__Dataset excerpts__.
· · · ·

Lemma ORTree_Add_spec_witness :
  ∃ t t' delta, w_add2 = Some t ∧ ORTree_Add (Some t) w_root (str "m") (Some 9) = (Some t', Ok (mkTag (str "a") 9 0, delta)) ∧
    visible (ot_nodes t') (ot_tombstones t') (mkTag (str "a") 9 0).
Proof.
  destruct w_add2_wf as (t & Et & Hwf & _).
  assert (fst <$> (ORTree_Add w_add2 w_root (str "m") (Some 9)).2 = Ok (mkTag (str "a") 9 0)) as Hok by (vm_compute; reflexivity).
  rewrite Et in Hok. exists t. pose proof (ORTree_Add_spec t w_root (str "m") (Some 9) Hwf ltac:(apply w_times) ltac:(right; reflexivity)) as H.
  destruct (ORTree_Add (Some t) _ _ _) as [t' [[id delta]|e]]; [|discriminate Hok]. injection Hok as ->.
  destruct H as (_ & _ & _ & t1 & -> & _ & _ & _ & _ & _ & Hv & _). exists t1, delta. split; [exact Et|]. split; [reflexivity|].
  apply Hv. left. reflexivity.
Defined.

· · · ·

__Required action__. Retype, without any change, the lines from the one containing "destruct (ORTree_Add (Some" through the final line of the material above, and no others.

__Exercise output__.
  destruct (ORTree_Add (Some t) _ _ _) as [t' [[id delta]|e]]; [|discriminate Hok]. injection Hok as ->.
  destruct H as (_ & _ & _ & t1 & -> & _ & _ & _ & _ & _ & Hv & _). exists t1, delta. split; [exact Et|]. split; [reflexivity|].
  apply Hv. left. reflexivity.
Defined.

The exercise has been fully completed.